> **TASK**
Every line of the records below from the line with "AW_ObjectMeta x = AW_ObjectMeta" up to and including the line with "Hz'. simplify_eq. split;" must be reproduced exactly, and no line outside that range.

── RECORDS PROVIDED ──

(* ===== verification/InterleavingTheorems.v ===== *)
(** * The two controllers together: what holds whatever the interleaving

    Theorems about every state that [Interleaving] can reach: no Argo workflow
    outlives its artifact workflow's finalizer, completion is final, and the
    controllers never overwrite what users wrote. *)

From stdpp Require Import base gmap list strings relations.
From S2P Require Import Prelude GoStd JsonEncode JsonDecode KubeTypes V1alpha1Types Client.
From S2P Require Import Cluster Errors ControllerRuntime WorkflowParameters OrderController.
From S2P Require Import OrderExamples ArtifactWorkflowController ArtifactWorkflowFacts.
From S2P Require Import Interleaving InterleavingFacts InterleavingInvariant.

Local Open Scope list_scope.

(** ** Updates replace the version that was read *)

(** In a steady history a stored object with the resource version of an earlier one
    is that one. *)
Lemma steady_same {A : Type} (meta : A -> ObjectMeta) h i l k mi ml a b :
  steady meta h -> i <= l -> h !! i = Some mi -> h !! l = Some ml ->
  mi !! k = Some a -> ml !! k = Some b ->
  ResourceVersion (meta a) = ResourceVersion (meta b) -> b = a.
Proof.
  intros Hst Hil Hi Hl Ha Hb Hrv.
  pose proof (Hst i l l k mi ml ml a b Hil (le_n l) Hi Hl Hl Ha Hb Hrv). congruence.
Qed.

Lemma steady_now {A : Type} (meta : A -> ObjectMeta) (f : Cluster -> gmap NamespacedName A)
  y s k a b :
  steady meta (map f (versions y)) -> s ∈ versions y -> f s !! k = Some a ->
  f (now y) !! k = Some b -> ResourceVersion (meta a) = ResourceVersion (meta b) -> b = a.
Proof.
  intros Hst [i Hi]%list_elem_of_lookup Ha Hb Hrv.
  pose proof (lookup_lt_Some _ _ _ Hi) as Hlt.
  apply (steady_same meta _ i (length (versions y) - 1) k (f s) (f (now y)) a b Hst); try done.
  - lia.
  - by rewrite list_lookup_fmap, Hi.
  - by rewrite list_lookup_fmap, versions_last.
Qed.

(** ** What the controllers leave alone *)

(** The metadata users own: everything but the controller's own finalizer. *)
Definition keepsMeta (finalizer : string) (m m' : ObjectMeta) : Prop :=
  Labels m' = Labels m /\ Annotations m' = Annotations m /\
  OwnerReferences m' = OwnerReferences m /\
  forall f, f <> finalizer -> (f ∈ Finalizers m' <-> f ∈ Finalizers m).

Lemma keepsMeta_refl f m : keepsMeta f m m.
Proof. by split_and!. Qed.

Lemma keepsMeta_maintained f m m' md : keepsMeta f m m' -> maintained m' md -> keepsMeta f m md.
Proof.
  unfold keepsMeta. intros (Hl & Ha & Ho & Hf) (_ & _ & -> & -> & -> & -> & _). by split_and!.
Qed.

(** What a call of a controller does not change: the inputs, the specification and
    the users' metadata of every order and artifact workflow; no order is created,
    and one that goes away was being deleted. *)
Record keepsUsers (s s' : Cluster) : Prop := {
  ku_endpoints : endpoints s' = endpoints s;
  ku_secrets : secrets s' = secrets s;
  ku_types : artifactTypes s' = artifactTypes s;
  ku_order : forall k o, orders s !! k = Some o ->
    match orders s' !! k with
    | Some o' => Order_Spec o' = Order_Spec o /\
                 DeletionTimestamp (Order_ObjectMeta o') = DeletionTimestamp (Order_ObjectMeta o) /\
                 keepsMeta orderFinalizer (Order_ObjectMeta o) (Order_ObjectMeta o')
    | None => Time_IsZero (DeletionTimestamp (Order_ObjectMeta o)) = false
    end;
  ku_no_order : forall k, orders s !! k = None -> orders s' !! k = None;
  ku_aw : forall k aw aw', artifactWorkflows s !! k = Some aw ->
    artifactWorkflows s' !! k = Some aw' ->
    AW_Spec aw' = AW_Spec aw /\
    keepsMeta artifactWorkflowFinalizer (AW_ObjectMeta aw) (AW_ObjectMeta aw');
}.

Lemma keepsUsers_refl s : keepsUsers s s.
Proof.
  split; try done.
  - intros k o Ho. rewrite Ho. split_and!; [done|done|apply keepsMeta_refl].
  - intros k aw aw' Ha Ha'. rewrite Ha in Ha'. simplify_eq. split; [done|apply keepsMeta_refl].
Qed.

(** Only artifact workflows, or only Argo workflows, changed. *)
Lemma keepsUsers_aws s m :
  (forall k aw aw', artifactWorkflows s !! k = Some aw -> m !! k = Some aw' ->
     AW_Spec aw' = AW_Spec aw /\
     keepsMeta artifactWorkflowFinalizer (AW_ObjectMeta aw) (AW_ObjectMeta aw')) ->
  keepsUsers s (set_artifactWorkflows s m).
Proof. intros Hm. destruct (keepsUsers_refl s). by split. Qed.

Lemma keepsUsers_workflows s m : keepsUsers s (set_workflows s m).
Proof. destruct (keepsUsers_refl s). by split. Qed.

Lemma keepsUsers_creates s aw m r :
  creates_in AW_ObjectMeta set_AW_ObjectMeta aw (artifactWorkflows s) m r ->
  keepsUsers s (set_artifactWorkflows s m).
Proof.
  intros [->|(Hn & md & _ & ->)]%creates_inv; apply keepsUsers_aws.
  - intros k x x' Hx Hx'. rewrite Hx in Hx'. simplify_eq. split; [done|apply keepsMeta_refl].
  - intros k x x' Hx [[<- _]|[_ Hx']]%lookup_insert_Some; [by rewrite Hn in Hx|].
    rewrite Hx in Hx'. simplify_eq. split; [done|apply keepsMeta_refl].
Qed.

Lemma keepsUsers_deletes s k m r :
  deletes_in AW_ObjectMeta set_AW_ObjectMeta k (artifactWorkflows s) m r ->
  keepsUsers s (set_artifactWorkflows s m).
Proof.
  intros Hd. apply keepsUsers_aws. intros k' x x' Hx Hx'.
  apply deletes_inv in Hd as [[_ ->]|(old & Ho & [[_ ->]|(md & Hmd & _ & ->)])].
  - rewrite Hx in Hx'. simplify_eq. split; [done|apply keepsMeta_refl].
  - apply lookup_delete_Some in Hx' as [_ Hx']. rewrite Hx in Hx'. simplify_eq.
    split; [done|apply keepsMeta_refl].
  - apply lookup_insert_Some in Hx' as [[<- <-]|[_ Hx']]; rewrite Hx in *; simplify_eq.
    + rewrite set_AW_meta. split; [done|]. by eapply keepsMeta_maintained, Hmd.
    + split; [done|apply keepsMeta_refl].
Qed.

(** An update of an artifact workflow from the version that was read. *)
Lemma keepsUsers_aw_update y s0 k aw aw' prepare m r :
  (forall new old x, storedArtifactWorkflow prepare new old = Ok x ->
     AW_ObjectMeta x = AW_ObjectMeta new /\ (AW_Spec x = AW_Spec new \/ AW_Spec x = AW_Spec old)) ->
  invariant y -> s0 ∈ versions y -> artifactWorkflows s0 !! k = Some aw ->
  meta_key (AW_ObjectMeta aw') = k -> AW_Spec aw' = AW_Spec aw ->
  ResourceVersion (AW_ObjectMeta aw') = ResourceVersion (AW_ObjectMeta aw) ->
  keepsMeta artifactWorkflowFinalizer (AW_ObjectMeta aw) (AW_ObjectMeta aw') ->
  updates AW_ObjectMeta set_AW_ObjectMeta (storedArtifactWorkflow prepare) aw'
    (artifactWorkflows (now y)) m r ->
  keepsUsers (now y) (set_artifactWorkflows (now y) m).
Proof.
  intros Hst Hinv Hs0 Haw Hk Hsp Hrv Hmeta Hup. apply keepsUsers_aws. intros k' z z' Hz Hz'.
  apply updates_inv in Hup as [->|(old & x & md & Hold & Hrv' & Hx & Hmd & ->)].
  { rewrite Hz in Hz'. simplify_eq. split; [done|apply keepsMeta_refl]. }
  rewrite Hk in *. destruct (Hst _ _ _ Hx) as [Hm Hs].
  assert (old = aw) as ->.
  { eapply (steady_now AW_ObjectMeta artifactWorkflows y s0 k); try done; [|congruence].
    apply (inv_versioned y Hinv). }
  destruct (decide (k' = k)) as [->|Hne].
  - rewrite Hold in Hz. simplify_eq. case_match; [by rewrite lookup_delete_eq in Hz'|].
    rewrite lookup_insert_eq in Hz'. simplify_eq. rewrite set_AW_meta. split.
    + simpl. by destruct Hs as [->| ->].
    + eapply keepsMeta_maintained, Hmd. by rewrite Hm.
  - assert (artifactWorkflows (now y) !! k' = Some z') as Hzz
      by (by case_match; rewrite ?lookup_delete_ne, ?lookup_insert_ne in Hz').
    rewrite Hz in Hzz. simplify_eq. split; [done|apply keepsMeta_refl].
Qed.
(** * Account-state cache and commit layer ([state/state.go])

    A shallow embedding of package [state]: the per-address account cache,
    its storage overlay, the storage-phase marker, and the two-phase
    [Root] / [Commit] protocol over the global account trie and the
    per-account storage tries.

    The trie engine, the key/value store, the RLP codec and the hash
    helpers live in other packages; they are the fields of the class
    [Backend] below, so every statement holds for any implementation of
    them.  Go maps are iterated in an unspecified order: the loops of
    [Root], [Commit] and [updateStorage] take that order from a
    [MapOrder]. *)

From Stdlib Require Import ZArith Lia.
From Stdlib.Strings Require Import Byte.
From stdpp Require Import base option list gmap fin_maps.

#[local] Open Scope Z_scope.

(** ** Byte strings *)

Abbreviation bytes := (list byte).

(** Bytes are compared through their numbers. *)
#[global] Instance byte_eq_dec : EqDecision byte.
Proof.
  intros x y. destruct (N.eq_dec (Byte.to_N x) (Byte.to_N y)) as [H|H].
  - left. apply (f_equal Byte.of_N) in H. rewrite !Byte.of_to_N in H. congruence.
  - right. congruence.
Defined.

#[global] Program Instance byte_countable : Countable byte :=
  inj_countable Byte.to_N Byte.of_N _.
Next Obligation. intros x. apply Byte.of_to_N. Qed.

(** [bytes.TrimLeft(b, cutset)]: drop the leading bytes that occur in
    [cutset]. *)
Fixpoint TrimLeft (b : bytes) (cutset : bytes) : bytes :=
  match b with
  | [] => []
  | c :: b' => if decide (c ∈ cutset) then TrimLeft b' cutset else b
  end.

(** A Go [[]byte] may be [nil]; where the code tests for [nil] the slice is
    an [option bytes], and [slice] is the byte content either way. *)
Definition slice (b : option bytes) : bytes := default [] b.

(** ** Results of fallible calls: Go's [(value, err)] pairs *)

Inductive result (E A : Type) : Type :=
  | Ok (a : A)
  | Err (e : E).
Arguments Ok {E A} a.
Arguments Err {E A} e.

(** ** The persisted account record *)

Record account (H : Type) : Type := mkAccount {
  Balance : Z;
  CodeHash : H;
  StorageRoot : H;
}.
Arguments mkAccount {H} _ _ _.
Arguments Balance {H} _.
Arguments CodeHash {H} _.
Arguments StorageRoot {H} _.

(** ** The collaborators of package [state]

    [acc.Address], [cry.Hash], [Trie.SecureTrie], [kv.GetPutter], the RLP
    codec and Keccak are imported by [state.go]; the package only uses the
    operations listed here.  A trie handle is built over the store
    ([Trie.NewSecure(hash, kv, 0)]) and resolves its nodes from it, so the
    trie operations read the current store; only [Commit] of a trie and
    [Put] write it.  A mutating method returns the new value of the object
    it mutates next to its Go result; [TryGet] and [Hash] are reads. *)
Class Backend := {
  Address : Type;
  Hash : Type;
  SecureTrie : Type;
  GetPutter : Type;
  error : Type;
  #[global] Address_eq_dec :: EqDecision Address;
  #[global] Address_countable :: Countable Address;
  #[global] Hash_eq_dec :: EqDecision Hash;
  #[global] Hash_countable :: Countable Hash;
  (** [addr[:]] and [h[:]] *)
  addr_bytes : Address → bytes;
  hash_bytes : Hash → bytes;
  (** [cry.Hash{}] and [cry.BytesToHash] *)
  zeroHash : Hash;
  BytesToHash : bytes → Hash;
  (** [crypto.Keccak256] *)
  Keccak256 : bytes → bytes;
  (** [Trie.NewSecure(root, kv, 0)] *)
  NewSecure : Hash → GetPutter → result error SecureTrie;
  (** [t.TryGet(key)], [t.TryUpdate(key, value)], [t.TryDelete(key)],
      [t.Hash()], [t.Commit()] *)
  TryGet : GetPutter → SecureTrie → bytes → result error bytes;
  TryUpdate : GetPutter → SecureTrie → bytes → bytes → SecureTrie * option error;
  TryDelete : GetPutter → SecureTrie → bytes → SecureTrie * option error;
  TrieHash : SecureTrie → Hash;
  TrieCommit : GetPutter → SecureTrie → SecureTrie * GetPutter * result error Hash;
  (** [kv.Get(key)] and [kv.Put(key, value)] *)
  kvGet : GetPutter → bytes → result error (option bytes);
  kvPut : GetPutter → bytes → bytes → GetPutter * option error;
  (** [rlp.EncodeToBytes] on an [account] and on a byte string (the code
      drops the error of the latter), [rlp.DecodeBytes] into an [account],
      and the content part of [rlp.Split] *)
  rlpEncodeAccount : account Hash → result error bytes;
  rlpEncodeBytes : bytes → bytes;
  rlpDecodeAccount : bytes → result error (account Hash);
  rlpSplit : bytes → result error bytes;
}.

───

> **ANSWER TO THIS EXERCISE**
     AW_ObjectMeta x = AW_ObjectMeta new /\ (AW_Spec x = AW_Spec new \/ AW_Spec x = AW_Spec old)) ->
  invariant y -> s0 ∈ versions y -> artifactWorkflows s0 !! k = Some aw ->
  meta_key (AW_ObjectMeta aw') = k -> AW_Spec aw' = AW_Spec aw ->
  ResourceVersion (AW_ObjectMeta aw') = ResourceVersion (AW_ObjectMeta aw) ->
  keepsMeta artifactWorkflowFinalizer (AW_ObjectMeta aw) (AW_ObjectMeta aw') ->
  updates AW_ObjectMeta set_AW_ObjectMeta (storedArtifactWorkflow prepare) aw'
    (artifactWorkflows (now y)) m r ->
  keepsUsers (now y) (set_artifactWorkflows (now y) m).
Proof.
  intros Hst Hinv Hs0 Haw Hk Hsp Hrv Hmeta Hup. apply keepsUsers_aws. intros k' z z' Hz Hz'.
  apply updates_inv in Hup as [->|(old & x & md & Hold & Hrv' & Hx & Hmd & ->)].
  { rewrite Hz in Hz'. simplify_eq. split; [done|apply keepsMeta_refl]. }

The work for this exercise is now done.